• WHAT THE EXERCISE ASKS
Please set the lines down again exactly, from the top of the entries through the line that contains "nat) (conv : HttpHeaderConverter)".

• SUPPLIED DATA
(** The loop of the goroutine that [createSenders] starts, one turn per
    call of [ReadString]; [f] is its flag, the two channels are what it
    has sent so far. *)
Fixpoint sendLoop `{CaseTables} (fuel : nat) (conv : HttpHeaderConverter)
    (reader : bufio.Reader) (f : bool) (convertedStream notConvertedStream : chan)
    : exec (chan * chan) :=
  match fuel with
  | O => OutOfFuel
  | S fuel' =>
      let '(l, e, reader) := bufio.ReadString reader LF in
      match e with
      | Some _ => Done (convertedStream, notConvertedStream)
      | None =>
          let l := strings.TrimRightFunc l unicode.IsSpace in
          if (length l <? 4)%nat then
            sendLoop fuel' conv reader f convertedStream notConvertedStream
          else
            '(convertedStream, isStatus) ←
              ((if f then
                 '(stream, e) ← parseStatus conv l convertedStream;
                 Done (stream, match e with None => true | Some _ => false end)
               else Done (convertedStream, false)) : exec (chan * bool));
            if (isStatus : bool) then
              sendLoop fuel' conv reader false convertedStream notConvertedStream
            else
              '(convertedStream, e) ← parsePair conv l convertedStream;
              match e with
              | None => sendLoop fuel' conv reader false convertedStream notConvertedStream
              | Some _ =>
                  sendLoop fuel' conv reader false convertedStream
                           (send notConvertedStream [l])
              end
      end
  end.

(** [createSenders]: the two channels as their receivers see them until
    they are closed.  The two calls of [make] ask for the same capacity,
    [numWorker]: the program stops at the first when the runtime does
    not make a channel of that capacity.  The loop reads at least one
    byte per turn, so one turn more than there are bytes ends it. *)
Definition createSenders `{CaseTables} `{Runtime} (conv : HttpHeaderConverter)
    (reader : bufio.Reader) : exec (chan * chan * option error) :=
  match makechan (numWorker conv) with
  | Some msg => Panic msg
  | None =>
      '(convertedStream, notConvertedStream) ←
        sendLoop (S (length reader)) conv reader true [] [];
      Done (convertedStream, notConvertedStream, None)
  end.

(** The receiver of the converted stream: [converted[s[0]] = s[1]] for
    every [s] received. *)
Fixpoint receiveConverted (stream : chan) (converted : gmap gostring json.interface)
    : exec (gmap gostring json.interface) :=
  match stream with
  | [] => Done converted
  | s :: stream' =>
      k ← index s 0;
      v ← index s 1;
      receiveConverted stream' (<[k := json.IString v]> converted)
  end.

(** The receiver of the other stream:
    [notConveted = append(notConveted, s[0])]. *)
Fixpoint receiveNotConverted (stream : chan) (notConveted : list gostring)
    : exec (list gostring) :=
  match stream with
  | [] => Done notConveted
  | s :: stream' =>
      x ← index s 0;
      receiveNotConverted stream' (notConveted ++ [x])
  end.
(* ===== verification/Float.v ===== *)
(** * IEEE-754 arithmetic of the C++ types float and double

    A thin layer over the Standard Library's executable SpecFloat model:
    [f32] and [f64] are its values at the binary32 and binary64 formats.  The
    operations round to nearest, as the target does. *)

From S2P Require Import Prelude.
From Corelib Require Import SpecFloat.
From Stdlib Require Import QArith_base.
#[local] Open Scope Z_scope.

(** A format: precision and maximal exponent. *)
Record format := Format { prec : Z; emax : Z }.
Definition binary32 : format := Format 24 128.
Definition binary64 : format := Format 53 1024.

Section ops.
Variable fmt : format.
(** The conversion from an integer type. *)
Definition f_of_Z (z : Z) : spec_float := binary_normalize (prec fmt) (emax fmt) z 0 false.
Definition f_add (x y : spec_float) : spec_float := SFadd (prec fmt) (emax fmt) x y.
Definition f_sub (x y : spec_float) : spec_float := SFsub (prec fmt) (emax fmt) x y.
Definition f_mul (x y : spec_float) : spec_float := SFmul (prec fmt) (emax fmt) x y.
Definition f_div (x y : spec_float) : spec_float := SFdiv (prec fmt) (emax fmt) x y.
(** A decimal literal n / d, correctly rounded. *)
Definition f_lit (n : Z) (d : positive) : spec_float := f_div (f_of_Z n) (f_of_Z (Zpos d)).
End ops.

(** The conversion of a finite value to an integer truncates toward zero;
    infinities and NaN have no integer value. *)
Definition f_trunc (x : spec_float) : option Z :=
  match x with
  | S754_zero _ => Some 0
  | S754_finite s m e =>
      let a := Z.shiftl (Zpos m) e in Some (if s then - a else a)
  | _ => None
  end.

(** Conversion to int: undefined when the truncated value does not fit. *)
Definition f_to_int (x : spec_float) : res Z :=
  match f_trunc x with
  | Some z => if decide (- 2 ^ 31 ≤ z < 2 ^ 31) then Ok z else Ub UB_BadConversion
  | None => Ub UB_BadConversion
  end.

(** The exact rational value of a finite float (0 for the others, which the
    messages never carry). *)
Definition f_to_Q (x : spec_float) : Q :=
  match x with
  | S754_finite s m e =>
      let n := if s then Zneg m else Zpos m in
      if 0 <=? e then Qmake (Z.shiftl n e) 1 else Qmake n (Z.to_pos (2 ^ (- e)))
  | _ => Qmake 0 1
  end.

Definition f_eq0 (x : spec_float) : bool :=
  match x with S754_zero _ => true | _ => false end.
Definition f_abs (x : spec_float) : spec_float := SFabs x.
Definition f_lt (x y : spec_float) : bool := SFltb x y.

Lemma f_to_int_range x z : f_to_int x = Ok z → in_s 32 z.
Proof.
  unfold f_to_int, in_s. destruct (f_trunc x); [|done].
  case_decide; [|done]. naive_solver.
Qed.

Example f32_mul : f_to_int (f_mul binary32 (f_lit binary32 4002 10) (f_of_Z binary32 7)) = Ok 2801.
Proof. vm_compute. reflexivity. Qed.
(* ===== verification/Json.v ===== *)
(** * Json values as the handlers read them

    The part of jsoncpp (src/third_part/json) the message handlers rely on: a
    value type, member and element access, the integer tests and conversions,
    and the JV_TO_INT / JV_TO_UINT macros.  In this copy of jsoncpp
    JSON_FAIL_MESSAGE expands to nothing, so reading a non-container as a
    container follows a garbage pointer: [Ub UB_BadJson]. *)

From S2P Require Import Prelude Float.
From Stdlib Require Import QArith_base.
From stdpp Require Import pretty.
#[local] Open Scope Z_scope.

(** [JInt] stands for both intValue and uintValue; a [JReal] holds the exact
    (rational) value of a finite double. *)
Inductive json :=
| JNull
| JBool (b : bool)
| JInt (z : Z)
| JReal (q : Q)
| JStr (s : string)
| JArr (l : list json)
| JObj (l : list (string * json)).

(** How the library prints a double is not needed by any property. *)
Class RealFormat := real_to_string : Q → string.

Fixpoint jfind (k : string) (l : list (string * json)) : option json :=
  match l with
  | [] => None
  | (k', v) :: l' => if decide (k = k') then Some v else jfind k l'
  end.

(** v[key]: a missing member reads as null. *)
Definition jkey (v : json) (k : string) : res json :=
  match v with
  | JNull => Ok JNull
  | JObj l => Ok (default JNull (jfind k l))
  | _ => Ub UB_BadJson
  end.

(** v[i]: an index past the end reads as null. *)
Definition jidx (v : json) (i : nat) : res json :=
  match v with
  | JNull => Ok JNull
  | JArr l => Ok (default JNull (l !! i))
  | _ => Ub UB_BadJson
  end.

Definition isMember (v : json) (k : string) : res bool :=
  match v with
  | JNull => Ok false
  | JObj l => Ok (bool_decide (is_Some (jfind k l)))
  | _ => Ub UB_BadJson
  end.

Definition isArray (v : json) : bool :=
  match v with JArr _ => true | _ => false end.

Definition jsize (v : json) : nat :=
  match v with JArr l => length l | JObj l => length l | _ => 0%nat end.

Definition q_integral (q : Q) : bool := Qnum q mod Zpos (Qden q) =? 0.
(** value.real_ between the two bounds, and the truncation of Int(value). *)
Definition q_between (lo hi : Z) (q : Q) : bool :=
  (lo * Zpos (Qden q) <=? Qnum q) && (Qnum q <=? hi * Zpos (Qden q)).
Definition q_trunc (q : Q) : Z := Z.quot (Qnum q) (Zpos (Qden q)).

Definition minInt : Z := - 2 ^ 31.
Definition maxInt : Z := 2 ^ 31 - 1.
Definition maxUInt : Z := 2 ^ 32 - 1.

Definition isInt (v : json) : bool :=
  match v with
  | JInt z => (minInt <=? z) && (z <=? maxInt)
  | JReal q => q_between minInt maxInt q && q_integral q
  | _ => false
  end.

Definition isUInt (v : json) : bool :=
  match v with
  | JInt z => (0 <=? z) && (z <=? maxUInt)
  | JReal q => q_between 0 maxUInt q && q_integral q
  | _ => false
  end.

(** The range assertions are compiled out: an integer out of range is
    truncated, a double out of range is an undefined conversion. *)
Definition asInt (v : json) : res Z :=
  match v with
  | JInt z => Ok (s32 z)
  | JReal q => if q_between minInt maxInt q then Ok (q_trunc q) else Ub UB_BadConversion
  | JBool b => Ok (if b then 1 else 0)
  | _ => Ok 0
  end.

Definition asUInt (v : json) : res Z :=
  match v with
  | JInt z => Ok (u32 z)
  | JReal q => if q_between 0 maxUInt q then Ok (q_trunc q) else Ub UB_BadConversion
  | JBool b => Ok (if b then 1 else 0)
  | _ => Ok 0
  end.

Definition asString `{RealFormat} (v : json) : string :=
  match v with
  | JStr s => s
  | JBool b => if b then "true" else "false"
  | JInt z => pretty z
  | JReal q => real_to_string q
  | _ => ""
  end.

(** JV_TO_INT(json, key, value, default) *)
Definition JV_TO_INT (v : json) (k : string) (d : Z) : res Z :=
  m ← isMember v k;
  if m : bool then x ← jkey v k; (if isInt x then asInt x else Ok d) else Ok d.

Definition JV_TO_UINT (v : json) (k : string) (d : Z) : res Z :=
  m ← isMember v k;
  if m : bool then x ← jkey v k; (if isUInt x then asUInt x else Ok d) else Ok d.

(** A double, as the rational it denotes; a large integer is rounded first. *)
Definition asDouble (v : json) : Q :=
  match v with
  | JInt z => f_to_Q (f_of_Z binary64 z)
  | JReal q => q
  | JBool true => Qmake 1 1
  | _ => Qmake 0 1
  end.

Definition isDouble (v : json) : bool :=
  match v with JInt _ | JReal _ => true | _ => false end.

Definition JV_TO_DOUBLE (v : json) (k : string) (d : Q) : res Q :=
  m ← isMember v k;
  if m : bool then x ← jkey v k; Ok (if isDouble x then asDouble x else d) else Ok d.

(** ** Reading lemmas *)

Lemma jkey_cons k v l : jkey (JObj ((k, v) :: l)) k = Ok v.
Proof. simpl. by rewrite decide_True. Qed.

Lemma JV_TO_INT_int k z l d :
  in_s 32 z → JV_TO_INT (JObj ((k, JInt z) :: l)) k d = Ok z.
Proof.
  intros Hz. unfold JV_TO_INT. simpl. rewrite decide_True by done. cbn.
  replace ((minInt <=? z) && (z <=? maxInt)) with true.
  - by rewrite swrap_id.
  - unfold in_s, minInt, maxInt in *. symmetry. apply andb_true_intro.
    split; apply Z.leb_le; lia.
Qed.

Lemma JV_TO_UINT_int k z l d :
  in_u 32 z → JV_TO_UINT (JObj ((k, JInt z) :: l)) k d = Ok z.
Proof.
  intros Hz. unfold JV_TO_UINT. simpl. rewrite decide_True by done. cbn.
  replace ((0 <=? z) && (z <=? maxUInt)) with true.
  - by rewrite uwrap_id.
  - unfold in_u, maxUInt in *. symmetry. apply andb_true_intro.
    split; apply Z.leb_le; lia.
Qed.

(** The value a JV_TO_INT read delivers is an int. *)
Lemma JV_TO_INT_range v k d z : in_s 32 d → JV_TO_INT v k d = Ok z → in_s 32 z.
Proof.
  intros Hd. unfold JV_TO_INT, mbind, res_bind.
  destruct (isMember v k) as [[]|]; [|naive_solver..].
  destruct (jkey v k) as [x|]; [|done].
  destruct (isInt x) eqn:Hx; [|naive_solver].
  destruct x as [|b|n|q|str|l|l]; simpl in *; try done; intros Hz.
  - simplify_eq. by apply swrap_range.
  - apply andb_true_iff in Hx as [Hq _]. rewrite Hq in Hz. simplify_eq.
    unfold q_between, minInt, maxInt in Hq. apply andb_true_iff in Hq as [H1 H2].
    apply Z.leb_le in H1, H2. unfold q_trunc, in_s.
    pose proof (Z.quot_rem (Qnum q) (Zpos (Qden q)) ltac:(lia)).
    pose proof (Z.rem_bound_abs (Qnum q) (Zpos (Qden q)) ltac:(lia)). nia.
Qed.

#[global] Arguments JV_TO_INT : simpl never.
#[global] Arguments JV_TO_UINT : simpl never.
(* ===== verification/DataModel.v ===== *)
(** * CDataModel and CRobotjobEvent: bounded state histories

    src/lib_app/robot_schedule/schedule/DateModel.cpp keeps the device state,
    the cleaning state and the fault code; the first two also as a std::queue
    of at most two entries, the older one being the state the device came
    from.  CRobotjobEvent (RobotSchedule.cpp) keeps the pending job command
    the same way.  One generic [History] carries the three. *)

From S2P Require Import Prelude DeviceStates.

(** ** A value with the queue of its last values *)
Module History.
Section history.
Context {A : Type} `{!EqDecision A}.

Record t := mk { cur : A; queue : list A }.

(** if (cur == v) return; cur = v; q.push(v); if (q.size() > 2) q.pop(); *)
Definition push2 (h : t) (v : A) : t :=
  if decide (cur h = v) then h
  else let q := queue h ++ [v] in
       mk v (if decide (2 < Z.of_nat (length q)) then tail q else q).

(** q.empty() ? cur : q.back() *)
Definition latest (h : t) : A := default (cur h) (last (queue h)).

Definition front (h : t) : res A :=
  match queue h with [] => Ub UB_EmptyQueue | v :: _ => Ok v end.
Definition back (h : t) : res A :=
  match last (queue h) with None => Ub UB_EmptyQueue | Some v => Ok v end.
Definition pop (h : t) : res t :=
  match queue h with [] => Ub UB_EmptyQueue | _ :: q => Ok (mk (cur h) q) end.

(** At most two entries, distinct, the last one being the current value. *)
Definition wf (h : t) : Prop :=
  match queue h with
  | [] => True
  | [v] => v = cur h
  | [u; v] => v = cur h ∧ u ≠ v
  | _ => False
  end.

#[global] Instance wf_dec h : Decision (wf h).
Proof. unfold wf. repeat case_match; apply _. Defined.

Lemma wf_fresh v : wf (mk v []).
Proof. done. Qed.

Lemma push2_wf h v : wf h → wf (push2 h v).
Proof.
  unfold wf, push2. destruct h as [c [|u [|w [|]]]]; simpl;
    intros Hwf; case_decide; simpl; naive_solver.
Qed.

Lemma push2_same h : push2 h (cur h) = h.
Proof. unfold push2. by rewrite decide_True. Qed.

Lemma cur_push2 h v : cur (push2 h v) = v.
Proof. unfold push2. by case_decide. Qed.

Lemma latest_cur h : wf h → latest h = cur h.
Proof. unfold wf, latest. destruct h as [c [|u [|w [|]]]]; simpl; naive_solver. Qed.

Lemma latest_push2 h v : wf h → latest (push2 h v) = v.
Proof. intros. rewrite latest_cur by by apply push2_wf. apply cur_push2. Qed.

(** After two changes the front of the queue is the state before the last one. *)
Lemma front_push2 h v :
  wf h → queue h ≠ [] → v ≠ cur h → front (push2 h v) = Ok (cur h).
Proof.
  unfold wf, push2, front. destruct h as [c [|u [|w [|]]]]; simpl;
    intros Hwf Hne Hv; try done; rewrite decide_False by congruence; simpl; naive_solver.
Qed.

Lemma queue_push2 h v : v ≠ cur h → queue (push2 h v) ≠ [].
Proof.
  unfold push2. intros Hv. rewrite decide_False by congruence. simpl.
  destruct (queue h) as [|? [|? []]]; simpl; try case_decide; simpl; done.
Qed.

Lemma length_queue h : wf h → (length (queue h) ≤ 2)%nat.
Proof. unfold wf. destruct (queue h) as [|? [|? [|]]]; simpl; (done || lia). Qed.

Lemma pop_wf h h' : wf h → pop h = Ok h' → wf h' ∧ cur h' = cur h.
Proof.
  unfold wf, pop. destruct h as [c [|u [|w [|]]]]; simpl; naive_solver.
Qed.
End history.
Arguments t : clear implicits.
End History.

Abbreviation history := History.t.

(** ** CDataModel *)
Record CDataModel := mkDataModel {
  MState : history E_MASTER_STATE;   (* m_state, MstateData *)
  CState : history CLEAN_STATE;      (* clean_state, CstateData *)
  fault_state : Z;
  FstateData : list Z }.

Definition initDataModel : CDataModel :=
  mkDataModel (History.mk ESTATE_IDLE []) (History.mk CLEAN_STATE_NULL []) 0 [].

Definition getMState (d : CDataModel) : E_MASTER_STATE := History.latest (MState d).
Definition setMState (m : E_MASTER_STATE) (d : CDataModel) : CDataModel :=
  mkDataModel (History.push2 (MState d) m) (CState d) (fault_state d) (FstateData d).
Definition getCleanState (d : CDataModel) : CLEAN_STATE := History.latest (CState d).
Definition setCleanState (c : CLEAN_STATE) (d : CDataModel) : CDataModel :=
  mkDataModel (MState d) (History.push2 (CState d) c) (fault_state d) (FstateData d).

Definition getMQueueSize (d : CDataModel) : Z := Z.of_nat (length (History.queue (MState d))).
Definition getMQueueFort (d : CDataModel) : res E_MASTER_STATE := History.front (MState d).
Definition getMQueueBack (d : CDataModel) : res E_MASTER_STATE := History.back (MState d).
Definition getCQueueSize (d : CDataModel) : Z := Z.of_nat (length (History.queue (CState d))).
Definition getCQueueFort (d : CDataModel) : res CLEAN_STATE := History.front (CState d).
Definition getCQueueBack (d : CDataModel) : res CLEAN_STATE := History.back (CState d).
Definition deletMQueue (d : CDataModel) : res CDataModel :=
  (λ h, mkDataModel h (CState d) (fault_state d) (FstateData d)) <$> History.pop (MState d).
Definition deletCQueue (d : CDataModel) : res CDataModel :=
  (λ h, mkDataModel (MState d) h (fault_state d) (FstateData d)) <$> History.pop (CState d).

Definition getFaultVector (d : CDataModel) : list Z := FstateData d.
Definition setFState (f : Z) (d : CDataModel) : CDataModel :=
  if fault_state d =? f then d
  else mkDataModel (MState d) (CState d) f (FstateData d ++ [f]).

(** ** CRobotjobEvent *)
Abbreviation CRobotjobEvent := (history EJobCommand).

Definition initJobEvent : CRobotjobEvent := History.mk EJOB_NONE [].
Definition setJobCommand (c : EJobCommand) (j : CRobotjobEvent) : CRobotjobEvent :=
  History.push2 j c.
Definition getJobCommand (j : CRobotjobEvent) : EJobCommand := History.latest j.

(** ** The data-model invariant *)
Definition dm_wf (d : CDataModel) : Prop :=
  History.wf (MState d) ∧ History.wf (CState d).

#[export] Instance dm_wf_dec d : Decision (dm_wf d).
Proof. unfold dm_wf. apply _. Defined.

Create HintDb dmodel discriminated.

Lemma initDataModel_wf : dm_wf initDataModel.
Proof. done. Qed.
Lemma setMState_wf m d : dm_wf d → dm_wf (setMState m d).
Proof. intros [? ?]. split; [by apply History.push2_wf|done]. Qed.
Lemma setCleanState_wf c d : dm_wf d → dm_wf (setCleanState c d).
Proof. intros [? ?]. split; [done|by apply History.push2_wf]. Qed.
Lemma deletCQueue_wf d d' : dm_wf d → deletCQueue d = Ok d' → dm_wf d'.
Proof.
  intros [? Hc]. unfold deletCQueue, fmap, res_fmap.
  destruct (History.pop (CState d)) as [h|] eqn:Hp; [|done].
  intros [= <-]. split; [done|]. by eapply History.pop_wf.
Qed.
Lemma getMState_setMState m d : dm_wf d → getMState (setMState m d) = m.
Proof. intros [? _]. by apply History.latest_push2. Qed.
(** The queue is empty only while the initial state lasts. *)
Lemma setMState_fresh m d s0 :
  dm_wf d → (History.queue (MState d) = [] → getMState d = s0) →
  History.queue (MState (setMState m d)) = [] → getMState (setMState m d) = s0.
Proof.
  intros Hwf H0. destruct (decide (m = History.cur (MState d))) as [->|Hne].
  - unfold setMState, getMState. simpl. by rewrite History.push2_same.
  - intros Hq. by apply History.queue_push2 in Hq.
Qed.
Lemma getMState_setCleanState c d : getMState (setCleanState c d) = getMState d.
Proof. done. Qed.
Lemma getCleanState_setCleanState c d : dm_wf d → getCleanState (setCleanState c d) = c.
Proof. intros [_ ?]. by apply History.latest_push2. Qed.

#[export] Hint Resolve initDataModel_wf setMState_wf setCleanState_wf deletCQueue_wf : dmodel.
#[export] Hint Rewrite getMState_setMState getMState_setCleanState
  getCleanState_setCleanState using (by eauto with dmodel) : dmodel.

#[global] Arguments getMState : simpl never.
#[global] Arguments setMState : simpl never.
#[global] Arguments getCleanState : simpl never.
#[global] Arguments setCleanState : simpl never.
#[global] Arguments getJobCommand : simpl never.
#[global] Arguments setJobCommand : simpl never.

• COMPLETED EXERCISE
(** The loop of the goroutine that [createSenders] starts, one turn per
    call of [ReadString]; [f] is its flag, the two channels are what it
    has sent so far. *)
Fixpoint sendLoop `{CaseTables} (fuel : nat) (conv : HttpHeaderConverter)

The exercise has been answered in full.